Além disso, ele lembra, “é mais fácil controlar e regular um oligopólio”. Segundo Wilkinson, a análise do Cade, em torno da evolução dos preços (da arroba e da carne) e da lucratividade operacional, mostra que a influência econômica (das grandes empresas) é baixa.
“Os fatores que mais influenciam o preço são os relacionados ao longo ciclo pecuários. Em contrapartida, há uma melhoria na qualidade da carne, aumento da produtividade na pecuária, acordos para preservação do meio ambiente e redução do desmatamento. O oligopólio permite um controle disso. A JBS tem um sistema de rastreamento de fornecedores que é muito eficiente, restringindo produtores que estejam em problemas com o Ministério do Trabalho e Emprego (MT), dentre outros fatores.”
O professor reconhece que o sistema é pontual e é preciso aperfeiçoar. “Para todo animal negociado, independente da idade, há uma guia de trânsito disponível ao setor público e que poderia ser integrada ao sistema. Se a sociedade civil realmente quer avançar e monitorar isso, é preciso viabilizar o uso das guias. Nesse sentido, oligopólios estão mais vulneráveis à sociedade, pois é mais fácil de negociar e de mostrar o que há de ruim.”
Wilkinson não acredita que uma eventual crise sanitária na produção da JBS poderia afetar a oferta de carne bovina no Brasil. “Não acho que funcione assim. Os frigoríficos são autônomos em termos de expansão. Você pode fechar um frigorífico da JBS em um lugar, mas a produção continuará em outro. O problema é a regulação, pois o Brasil tem um sistema muito frágil. A Europa está há 15 anos tentando negociar um sistema de rastreamento no setor de carne e o Brasil fez pouca coisa.”
Perguntado se a consolidação não demanda maior atenção à questão da concorrência, o professor disse que hoje temos oligopólios e uma faixa de frigoríficos que atende mercados locais e de nicho, porque as grandes empresas não darão conta de tudo.
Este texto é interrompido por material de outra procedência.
Lemma validator_flag_vendor_indep vendor s :
  validator_flag "" s -> validator_flag vendor s.
Proof.
  unfold validator_flag. intros [H|[H|[[f [Hf _]]|H]]]; auto. contradiction.
Qed.

Lemma emits_vendor_stage data vendor :
  emits (validator_flag vendor)
    (if String.eqb vendor "lakeshore" then _validate_lakeshore data
     else if String.eqb vendor "breakthru" then _validate_breakthru data
     else if String.eqb vendor "southern_glazers" then _validate_southern_glazers data
     else ret tt).
Proof.
  assert (Hc : forall fields, (forall f, In f fields -> In f (vendor_required_fields vendor)) ->
            emits (validator_flag vendor) (check_required_fields fields data)).
  { intros fields Hin. unfold check_required_fields. apply emits_for_each.
    intros f Hf. emit_prims. apply emits_append_flag.
    right. right. left. exists f. split; [exact (Hin _ Hf)|reflexivity]. }
  unfold _validate_lakeshore, _validate_breakthru, _validate_southern_glazers.
  destruct (String.eqb vendor "lakeshore") eqn:E1;
    [apply Hc; unfold vendor_required_fields; rewrite E1; auto|].
  destruct (String.eqb vendor "breakthru") eqn:E2;
    [apply Hc; unfold vendor_required_fields; rewrite E1, E2; auto|].
  destruct (String.eqb vendor "southern_glazers") eqn:E3;
    [apply Hc; unfold vendor_required_fields; rewrite E1, E2, E3; auto|].
  apply emits_ret.
Qed.

Lemma emits_business_rules data :
  emits (validator_flag "") (_validate_business_rules data).
Proof.
  unfold _validate_business_rules. emit_prims.
  - apply emits_for_each_i. intros i it. unfold check_item. emit_prims;
      apply emits_append_flag; unfold validator_flag; eauto 10.
  - unfold _validate_totals. emit_prims.
    + apply emits_fold_m. intros acc it. unfold add_item_amount. emit_prims.
    + apply emits_append_flag. unfold validator_flag. auto 10.
    + apply emits_append_flag. unfold validator_flag. auto 10.
Qed.

Lemma emits_data_types data :
  emits (validator_flag "") (_validate_data_types data).
Proof.
  unfold _validate_data_types. emit_prims.
  - apply emits_for_each. intros f Hf. unfold coerce_field. emit_prims.
    apply emits_append_flag. unfold validator_flag. right. right. right. right. right. right. right.
    exists f. auto.
  - apply emits_for_each. intros it _. emit_prims.
    + unfold clean_item_upc. emit_prims.
    + apply emits_for_each. intros f _. unfold coerce_field. emit_prims.
Qed.

Lemma emits_validate_invoice_body data vendor :
  emits (validator_flag vendor)
    (_validate_basic_structure data ;;;
     (if String.eqb vendor "lakeshore" then _validate_lakeshore data
      else if String.eqb vendor "breakthru" then _validate_breakthru data
      else if String.eqb vendor "southern_glazers" then _validate_southern_glazers data
      else ret tt) ;;;
     _validate_business_rules data ;;;
     _validate_data_types data).
Proof.
  apply emits_bind;
    [exact (emits_mono _ _ _ (validator_flag_vendor_indep vendor) (emits_basic_structure data))|intros _].
  apply emits_bind; [apply emits_vendor_stage|intros _].
  apply emits_bind;
    [exact (emits_mono _ _ _ (validator_flag_vendor_indep vendor) (emits_business_rules data))|intros _].
  exact (emits_mono _ _ _ (validator_flag_vendor_indep vendor) (emits_data_types data)).
Qed.

Lemma validate_invoice_outcome data vendor st y st' :
  validate_invoice data vendor st = (y, st') ->
  match y with
  | inl _ => Forall (validator_flag vendor) (validation_flags st')
  | inr e => exists fl, validation_flags st' = (fl ++ ["validation_error: " +++ exc_str e])%list /\
                        Forall (validator_flag vendor) fl
  end.
Proof.
  intros H. unfold validate_invoice, try_reraise in H.
  pose proof (emits_validate_invoice_body data vendor) as Em.
  match type of H with
  | match ?m ?s with _ => _ end = _ => destruct (m s) as [[x|e] s1] eqn:E
  end.
  - injection H as <- <-. destruct (Em _ _ _ E) as [ext [Ext F]]. rewrite Ext. exact F.
  - rewrite (bind_ok _ _ _ _ _ (append_flag_eq _ _)) in H. injection H as <- <-.
    destruct (Em _ _ _ E) as [ext [Ext F]]. exists ext. split; [|exact F].
    cbn [validation_flags]. rewrite Ext. reflexivity.
Qed.

(** Every finding [validate_invoice] records is one of its stages'
    findings for the vendor given (so a vendor outside the three gets no
    ["missing_required_field"] finding); when it raises, the findings end
    with the one ["validation_error: ..."] finding of its handler, and a
    normal return records none. *)
Theorem validate_invoice_findings data vendor st y st' :
  validate_invoice data vendor st = (y, st') ->
  match y with
  | inl _ => Forall (validator_flag vendor) (validation_flags st')
  | inr e => exists fl, validation_flags st' = (fl ++ ["validation_error: " +++ exc_str e])%list /\
                        Forall (validator_flag vendor) fl
  end.
Proof. exact (validate_invoice_outcome data vendor st y st'). Qed.

Lemma basic_structure_non_dict data st y st1 :
  (forall kvs, ~ dict_at (heap_of st) data kvs) ->
  _validate_basic_structure data st = (y, st1) ->
  exists e, y = inr e.
Proof.
  intros Hnd H. unfold _validate_basic_structure in H.
  apply bind_inv in H as [[u [s [H1 H2]]]|[e [_ ->]]]; [|eauto].
  assert (Hs : forall kvs, ~ dict_at (heap_of s) data kvs).
  { intros kvs [l [-> Hl]].
    destruct (heap_of st !! l) as [o|] eqn:Ho.
    - match type of H1 with ?m _ = _ => assert (Pf : preserves required_sections m) end.
      { apply preserves_for_each. intros sec Hsec.
        repeat (pres_step || apply preserves_py_contains). apply preserves_setitem. exact Hsec. }
      destruct (proj1 (Pf _ _ _ H1) _ _ Ho) as [o' [Ho' G]].
      rewrite Hl in Ho'. injection Ho' as <-.
      destruct o as [kvs0|xs]; [exact (Hnd kvs0 (ex_intro _ l (conj eq_refl Ho)))|contradiction].
    - assert (Hpc : py_contains "vendor" (PyRef l) st = (inr (TypeError ("argument of type 'object' is not iterable")), st)).
      { unfold py_contains, bind, read_heap. cbn. rewrite Ho. reflexivity. }
      cbn [for_each required_sections] in H1.
      rewrite (bind_err _ _ _ _ _ (bind_err _ _ _ _ _ Hpc)) in H1. discriminate H1. }
  rewrite (bind_err _ _ _ _ _ (dict_get_not_dict _ _ _ Hs)) in H2.
  injection H2 as <- _. eauto.
Qed.

(** [validate_invoice] raises on any argument that is not a dict: a
    scalar, a string, a list, even one holding the four section names. *)
Theorem validate_invoice_rejects_non_dict data vendor st y st' :
  (forall kvs, ~ dict_at (heap_of st) data kvs) ->
  validate_invoice data vendor st = (y, st') ->
  exists e, y = inr e.
Proof.
  intros Hnd H. unfold validate_invoice, try_reraise in H.
  unfold bind at 1 in H.
  destruct (_validate_basic_structure data (mkState (heap_of st) [])) as [y1 s1] eqn:E.
  destruct (basic_structure_non_dict _ (mkState (heap_of st) []) _ _ Hnd E) as [e ->].
  cbv beta iota zeta in H. rewrite (bind_ok _ _ _ _ _ (append_flag_eq _ _)) in H. injection H as <- _. eauto.
Qed.

Lemma validate_invoice_rejects_non_dict_witness :
  let h := <[1%positive := PyList [PyStr "vendor"; PyStr "invoice"; PyStr "account";
                                   PyStr "items"]]> (∅ : heap) in
  (forall kvs, ~ dict_at h (PyRef 1) kvs) /\
  exists e, fst (validate_invoice (PyRef 1) "lakeshore" (mkState h [])) = inr e.
Proof.
  intros h.
  assert (Hnd : forall kvs, ~ dict_at (heap_of (mkState h [])) (PyRef 1) kvs).
  { intros kvs [l [E Hl]]. injection E as <-. vm_compute in Hl. discriminate Hl. }
  split; [exact Hnd|].
  destruct (validate_invoice (PyRef 1) "lakeshore" (mkState h [])) as [y st'] eqn:E.
  exact (validate_invoice_rejects_non_dict _ _ _ _ _ Hnd E).
Defined.

(** On a normal return from a dict, the record [validate_invoice]
    returns has each of the sections [vendor], [invoice], [account] and
    [items], and its [items] is a list. *)
Theorem validate_invoice_result_sections st d kvs vendor r st' :
  heap_of st !! d = Some (PyDict kvs) ->
  validate_invoice (PyRef d) vendor st = (inl r, st') ->
  exists lr rkvs li xs,
    r = PyRef lr /\ heap_of st' !! lr = Some (PyDict rkvs) /\
    (forall sec, In sec required_sections -> dict_lookup sec rkvs <> None) /\
    dict_lookup "items" rkvs = Some (PyRef li) /\ heap_of st' !! li = Some (PyList xs).
Proof.
  intros Hd H.
  destruct (validate_invoice_ok _ _ _ _ _ _ Hd H)
    as (st1 & kvs1 & li & xs & Hd1 & Hsec & Hi & Hli & _ & _ & [F1 _] &
        lr & rkvs & -> & _ & Hlr & Hr).
  destruct (F1 _ _ Hli) as [o [Ho Go]]. destruct o as [|xs']; [contradiction|].
  exists lr, rkvs, li, xs'. split; [reflexivity|]. split; [exact Hlr|].
  split.
  { intros sec Hs. rewrite Hr by exact (sections_not_coerced _ Hs). exact (Hsec _ Hs). }
  split; [|exact Ho].
  rewrite Hr; [exact Hi|]. apply sections_not_coerced. simpl. auto 6.
Qed.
Nisso, as exigências de regulação aumentam.
“O Cade precisa olhar para isso e rever seus critérios. Mas também não podemos acreditar numa virtuosidade natural do setor público. Há sempre uma situação tensa entre público, privado e sociedade civil. Aposto mais em fóruns que incorporam o conjunto dos atores do mercado e pressionam por mudanças”. Mas, para Wilkinson, a situação da pecuária hoje é incomparavelmente melhor. “Aos trancos e barrancos, o Brasil conseguiu manter atores em liderança, o que não é trivial. Um país sem grandes empresas não tem muito o que apitar no mundo.”